Bio: Joanne Cacciatore Ph.D. researches all aspects of traumatic grief and death and mindfulness/meditation practices as an Associate Professor at Arizona State University, director of the Graduate Certificate in Trauma and Bereavement there, and the founder of the MISS Foundation, an international nonprofit organization with 75 chapters around the world aiding parents whose children have died or are dying. In 1996, she also began a global movement of remembrance and compassion called the Kindness Project as a way to help many grieving parents honor their beloved children who have died. She has published 50 studies in peer reviewed journals such as The Lancet, BJOG, Death Studies, Omega, Birth, Social Work, and Families in Society. She is also a medical consultant and trainer who has presented grand rounds and provided individual and agency consulting and training all around the world. She is the recipient of numerous volunteerism focused awards such as the Hon Kachina Award, the Sr Teresa Compassionate Care Award, the Empathic Therapist of the Year Award, Arizona Foothills Arizona Women Who Move the Valley Award, and the Parents of Murdered Children Father Ken Czillinger Award. She is a Zen priest who has authored many book chapters and several books, such as The World of Bereavement and Selah: A guide toward fully inhabited grief, and she is writing another book for Wisdom Publication being released in 2016.
Brenda LeFrançois, PhD
Title: Violence, Trauma and Distress: Medical or Political?

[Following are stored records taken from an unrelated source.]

(** X4: a double with at most two decimals, that is one whose hundredfold
    is an integer (every integer is one: cores, totals, days), is its own
    [formatNumber], [-0] apart, which becomes [+0]. *)
Theorem formatNumber_two_decimals_fixed (s : bool) (m e : Z) :
  canonical m e = true ->
  (100 * units m e) mod one = 0 ->
  formatNumber (Finite s m e) = Finite (s && (0 <? m)) m e.
Proof.
  intros Hc Hmod. pose proof one_pos as Hone.
  destruct (Z.leb_spec (10 ^ 21 * one) (units m e)) as [Hbig | Hsmall].
  - rewrite formatNumber_finite.
    destruct (Z.leb_spec (10 ^ 21 * one) (units m e)); [reflexivity | lia].
  - destruct (formatNumber_small s m e Hc Hsmall) as (m' & e' & Hf & Hc' & _ & Hr).
    rewrite Hf.
    pose proof (units_nonneg m e Hc) as HV.
    set (n := nearest_integer (100 * units m e) one) in *.
    assert (nearest_integer (100 * units m e) one = n) as Hn by reflexivity.
    apply nearest_integer_spec in Hn; [| exact Hone].
    apply Z.mod_divide in Hmod; [| lia]. destruct Hmod as [k Hk].
    assert (0 <= n) as Hn0 by (apply nearest_integer_nonneg; lia).
    assert (n = k) as Hnk by nia.
    pose proof (round_binary64_nearest false n 100 m' e' m e
      Hn0 ltac:(lia) Hr Hc) as Hnear.
    assert (units m' e' = units m e) as Hsame by lia.
    destruct (canonical_unique m' e' m e Hc' Hc Hsame) as [-> ->]. reflexivity.
Qed.

Lemma formatNumber_two_decimals_fixed_witness :
  canonical (2 ^ 52) (-50) = true
  /\ (100 * units (2 ^ 52) (-50)) mod one = 0
  /\ formatNumber (Finite false (2 ^ 52) (-50))
     = Finite (false && (0 <? 2 ^ 52)) (2 ^ 52) (-50).
Proof.
  split; [reflexivity |]. split; [reflexivity |].
  apply formatNumber_two_decimals_fixed; reflexivity.
Defined.

(** Rounding keeps the order of magnitudes. *)
Lemma formatNumber_magnitude_monotone
    (s1 s2 s1' s2' : bool) (m1 e1 m2 e2 m1' e1' m2' e2' : Z) :
  canonical m1 e1 = true -> canonical m2 e2 = true ->
  units m1 e1 <= units m2 e2 ->
  formatNumber (Finite s1 m1 e1) = Finite s1' m1' e1' ->
  formatNumber (Finite s2 m2 e2) = Finite s2' m2' e2' ->
  units m1' e1' <= units m2' e2'.
Proof.
  intros Hc1 Hc2 Hle Hf1 Hf2. pose proof one_pos as Hone.
  pose proof (units_nonneg m1 e1 Hc1) as HV1.
  destruct (Z.leb_spec (10 ^ 21 * one) (units m2 e2)) as [Hbig2 | Hsmall2].
  - (* the larger one comes back unchanged *)
    rewrite formatNumber_finite in Hf2.
    destruct (Z.leb_spec (10 ^ 21 * one) (units m2 e2)); [| lia].
    injection Hf2 as _ <- <-.
    destruct (Z.leb_spec (10 ^ 21 * one) (units m1 e1)) as [Hbig1 | Hsmall1].
    + rewrite formatNumber_finite in Hf1.
      destruct (Z.leb_spec (10 ^ 21 * one) (units m1 e1)); [| lia].
      injection Hf1 as _ <- <-. exact Hle.
    + destruct (formatNumber_small s1 m1 e1 Hc1 Hsmall1) as (ma & ea & Hfa & _ & Hlt & _).
      rewrite Hfa in Hf1. injection Hf1 as _ <- <-. lia.
  - assert (units m1 e1 < 10 ^ 21 * one) as Hsmall1 by lia.
    destruct (formatNumber_small s1 m1 e1 Hc1 Hsmall1) as (ma & ea & Hfa & Hca & _ & Hra).
    destruct (formatNumber_small s2 m2 e2 Hc2 Hsmall2) as (mb & eb & Hfb & Hcb & _ & Hrb).
    rewrite Hfa in Hf1. injection Hf1 as _ <- <-.
    rewrite Hfb in Hf2. injection Hf2 as _ <- <-.
    set (n1 := nearest_integer (100 * units m1 e1) one) in *.
    set (n2 := nearest_integer (100 * units m2 e2) one) in *.
    assert (nearest_integer (100 * units m1 e1) one = n1) as Hn1 by reflexivity.
    assert (nearest_integer (100 * units m2 e2) one = n2) as Hn2 by reflexivity.
    apply nearest_integer_spec in Hn1; [| exact Hone].
    apply nearest_integer_spec in Hn2; [| exact Hone].
    assert (0 <= n1) as Hn10 by (apply nearest_integer_nonneg; lia).
    assert (0 <= n2) as Hn20 by (apply nearest_integer_nonneg; lia).
    assert (n1 <= n2) as Hn by nia.
    destruct (Z.eq_dec n1 n2) as [Heq | Hne].
    + rewrite Heq, Hrb in Hra. injection Hra as <- <-. lia.
    + (* two nearest doubles of increasing targets cannot cross *)
      pose proof (round_binary64_nearest false n1 100 ma ea mb eb
        Hn10 ltac:(lia) Hra Hcb) as Hnear1.
      pose proof (round_binary64_nearest false n2 100 mb eb ma ea
        Hn20 ltac:(lia) Hrb Hca) as Hnear2.
      assert (n1 * one < n2 * one) as Hlt by nia.
      lia.
Qed.

Lemma formatNumber_zero (s : bool) (m e : Z) :
  canonical m e = true -> units m e = 0 ->
  formatNumber (Finite s m e) = Finite false 0 e.
Proof.
  intros Hc Hz.
  assert (m = 0) as ->.
  { apply canonical_spec in Hc as (He & _). unfold units in Hz.
    pose proof (pow2_pos (e - emin) ltac:(lia)). nia. }
  rewrite (formatNumber_two_decimals_fixed s 0 e Hc).
  - rewrite andb_false_r. reflexivity.
  - rewrite Hz. reflexivity.
Qed.

(** The value of the result, from the sign of the argument. *)
Lemma formatNumber_signed (s : bool) (m e : Z) :
  canonical m e = true ->
  exists s' m' e',
    formatNumber (Finite s m e) = Finite s' m' e'
    /\ 0 <= units m' e'
    /\ (units m e = 0 -> units m' e' = 0)
    /\ JSOrder.signed_units s' m' e'
       = if s then - units m' e' else units m' e'.
Proof.
  intros Hc.
  destruct (formatNumber_within_a_hundredth s m e Hc) as (m' & e' & Hf & Hc' & _).
  exists (s && (0 <? m))%bool, m', e'. split; [exact Hf |].
  split; [apply units_nonneg; exact Hc' |].
  assert (units m e = 0 -> units m' e' = 0) as Hzero.
  { intros Hz. rewrite (formatNumber_zero s m e Hc Hz) in Hf.
    injection Hf as _ <- <-. apply canonical_spec in Hc as (He & _).
    unfold units. lia. }
  split; [exact Hzero |].
  unfold JSOrder.signed_units.
  destruct s; [| reflexivity]. cbn [andb].
  destruct (Z.ltb_spec 0 m) as [Hpos | Hnonpos]; [reflexivity |].
  rewrite Hzero; [reflexivity |].
  apply canonical_spec in Hc as (_ & Hm & _). unfold units.
  replace m with 0 by lia. lia.
Qed.

(** X5: [formatNumber] keeps the order of numbers: when [x <= y], also
    [formatNumber x <= formatNumber y]. *)
Theorem formatNumber_monotone (x y : number) :
  is_double x = true -> is_double y = true ->
  JSOrder.le x y = true ->
  JSOrder.le (formatNumber x) (formatNumber y) = true.
Proof.
  destruct x as [| sx | sx mx ex]; destruct y as [| sy | sy my ey];
    cbn [is_double]; intros Hcx Hcy Hle; try discriminate Hle.
  - exact Hle.
  - destruct (formatNumber_signed sy my ey Hcy) as (s' & m' & e' & -> & _).
    exact Hle.
  - destruct (formatNumber_signed sx mx ex Hcx) as (s' & m' & e' & -> & _).
    exact Hle.
  - destruct (formatNumber_signed sx mx ex Hcx)
      as (sx' & mx' & ex' & Hfx & Hx0 & Hxz & Hxs).
    destruct (formatNumber_signed sy my ey Hcy)
      as (sy' & my' & ey' & Hfy & Hy0 & Hyz & Hys).
    pose proof (units_nonneg mx ex Hcx) as HVx.
    pose proof (units_nonneg my ey Hcy) as HVy.
    pose proof (λ H, formatNumber_magnitude_monotone sx sy sx' sy' mx ex my ey
                       mx' ex' my' ey' Hcx Hcy H Hfx Hfy) as Hup.
    pose proof (λ H, formatNumber_magnitude_monotone sy sx sy' sx' my ey mx ex
                       my' ey' mx' ex' Hcy Hcx H Hfy Hfx) as Hdown.
    rewrite Hfx, Hfy.
    unfold JSOrder.le, JSOrder.lt in *.
    apply negb_true_iff, Z.ltb_ge in Hle.
    apply negb_true_iff, Z.ltb_ge.
    rewrite Hxs, Hys. unfold JSOrder.signed_units in Hle.
    destruct sx, sy; lia.
Qed.

Lemma formatNumber_monotone_witness :
  is_double (literal false 45678 3) = true
  /\ is_double (literal false 4568 2) = true
  /\ JSOrder.le (literal false 45678 3) (literal false 4568 2) = true
  /\ JSOrder.le (formatNumber (literal false 45678 3))
       (formatNumber (literal false 4568 2)) = true.
Proof.
  do 3 (split; [reflexivity |]).
  apply formatNumber_monotone; reflexivity.
Defined.

End FormatNumberOrder.

(** ** Every writer of the network history keeps it bounded *)

Section HistoryWrites.

Lemma bounded_empty : bounded ∅.
Proof. intros serverIp history Hlook. rewrite lookup_empty in Hlook. discriminate. Qed.

Lemma history_updater_bounded (time serverIp : string) (networkData : value)
    (h : gmap string (list NetworkHistoryEntry)) :
  bounded h → bounded (history_updater time serverIp networkData h).
Proof.
  intros Hb k history. unfold history_updater.
  destruct (decide (serverIp = k)) as [-> | Hne].
  - rewrite lookup_insert_eq. intros [= <-].
    unfold JS.slice_last. rewrite length_drop. lia.
  - rewrite lookup_insert_ne by exact Hne. apply Hb.
Qed.

(** Whatever the history was, after a cleanup it is bounded. *)
Lemma cleanup_updater_bounded (h : gmap string (list NetworkHistoryEntry)) :
  bounded (cleanup_updater h).
Proof.
  intros k history. unfold cleanup_updater. rewrite lookup_fmap.
  destruct (h !! k) as [l |]; [| discriminate]. cbn [fmap option_fmap option_map].
  intros [= <-]. destruct (Nat.ltb_spec 30 (length l)); [| lia].
  unfold JS.slice_last. rewrite length_drop. lia.
Qed.

Lemma cleanup_updater_id (h : gmap string (list NetworkHistoryEntry)) :
  bounded h → cleanup_updater h = h.
Proof.
  intros Hb. apply map_eq. intros k. unfold cleanup_updater. rewrite lookup_fmap.
  destruct (h !! k) as [l |] eqn:Hlook; [| reflexivity].
  cbn [fmap option_fmap option_map]. f_equal.
  pose proof (Hb k l Hlook).
  destruct (Nat.ltb_spec 30 (length l)); [lia | reflexivity].
Qed.

(** X6: whatever sequence of appends, cleanups and unmounts is applied
    to the empty history, no history ever holds more than 30 entries, so
    a cleanup finds nothing to trim: it leaves every history the page can
    reach as it is. *)
Theorem cleanup_is_redundant (writes : list history_write) :
  let h := fold_left write_history writes ∅ in
  bounded h ∧ write_history h Cleanup = h.
Proof.
  intros h. assert (bounded h) as Hb; [| split; [exact Hb | apply cleanup_updater_id, Hb]].
  subst h. induction writes as [| w writes IH] using rev_ind.
  - apply bounded_empty.
  - rewrite fold_left_app. cbn [fold_left].
    destruct w as [time serverIp networkData | |]; cbn [write_history].
    + apply history_updater_bounded, IH.
    + apply cleanup_updater_bounded.
    + apply bounded_empty.
Qed.

End HistoryWrites.

(** ** A poll round as a whole *)

Section RoundProperties.
Context (toLocaleTimeString : N → string).
#[local] Set Warnings "-clear-no-such-hyp".

Lemma host_effect_history_bounded (server : Server) (o : fetch_outcome) (st : State) :
  bounded (networkHistory st) →
  bounded (networkHistory (host_effect toLocaleTimeString server o st)).
Proof.
  intros Hb. unfold host_effect. cbn [networkHistory].
  destruct (host_network o); [apply history_updater_bounded |]; exact Hb.
Qed.

Lemma host_effect_history_other (server : Server) (o : fetch_outcome) (st : State)
    (k : string) :
  k ≠ ip server →
  networkHistory (host_effect toLocaleTimeString server o st) !! k
  = networkHistory st !! k.
Proof.
  intros Hne. unfold host_effect. cbn [networkHistory].
  destruct (host_network o); [| reflexivity].
  unfold history_updater. apply lookup_insert_ne. congruence.
Qed.

Lemma round_effect_history (polls : list (Server * fetch_outcome)) (st : State) :
  (bounded (networkHistory st) →
   bounded (networkHistory (round_effect toLocaleTimeString polls st)))
  ∧ ∀ k, k ∉ (ip ∘ fst) <$> polls →
         networkHistory (round_effect toLocaleTimeString polls st) !! k
         = networkHistory st !! k.
Proof.
  induction polls as [| [server o] polls IH] using rev_ind.
  - split; [auto | reflexivity].
  - rewrite round_effect_snoc. destruct IH as [IHb IHk]. split.
    + intros Hb. apply host_effect_history_bounded, IHb, Hb.
    + intros k Hk. rewrite fmap_app, not_elem_of_app in Hk. destruct Hk as [Hk Hlast].
      rewrite host_effect_history_other; [apply IHk, Hk |].
      intros ->. apply Hlast. apply list_elem_of_here.
Qed.

(** X7: a poll round only appends: it leaves the history of every
    address it does not poll as it was, and if no history held more than
    30 entries before the round, none does after it, so that a cleanup
    right after the round changes nothing. *)
Theorem fetchServerData_history_frame (polls : list (Server * fetch_outcome))
    (st : State) :
  bounded (networkHistory st) →
  let st' := snd (fetchServerData toLocaleTimeString polls st) in
  bounded (networkHistory st')
  ∧ snd (cleanupNetworkHistory st') = st'
  ∧ ∀ k, k ∉ (ip ∘ fst) <$> polls →
         read_history st' k = read_history st k.
Proof.
  intros Hb st'. subst st'. rewrite fetchServerData_effect. cbn [snd].
  destruct (round_effect_history polls (snd (newData_reset st))) as [Hbounded Hframe].
  specialize (Hbounded Hb).
  split; [exact Hbounded |]. split.
  - cbn [cleanupNetworkHistory setNetworkHistory snd networkHistory serversData
         loading lastUpdate newData clock].
    rewrite (cleanup_updater_id _ Hbounded). reflexivity.
  - intros k Hk. unfold read_history. cbn [networkHistory].
    rewrite (Hframe k Hk). reflexivity.
Qed.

Summary: Biomedical psychiatry and its focus on individualizing distress as located within the person, and its treatments such as drugs and electroshock, may not only reproduce trauma but it also obscures the root causes of suffering. The targeting of individual biochemistry and genes punishes distressed people whilst leaving oppressive socio-political arrangements intact. Emphasis on trauma-based psycho-social interventions also continues, for the most part, to obscure the sources of distress in the real world. This plenary presentation will explore violence, trauma and distress as located in our daily lives, both inside and outside of psychiatry. It will also explore the ways in which psychiatric explanations via biomedicalsm are linked to neoliberalism and the maintenance of both social inequities as well as state-sanctioned and state-sponsored oppression. How these processes may effect children in particular will also be discussed.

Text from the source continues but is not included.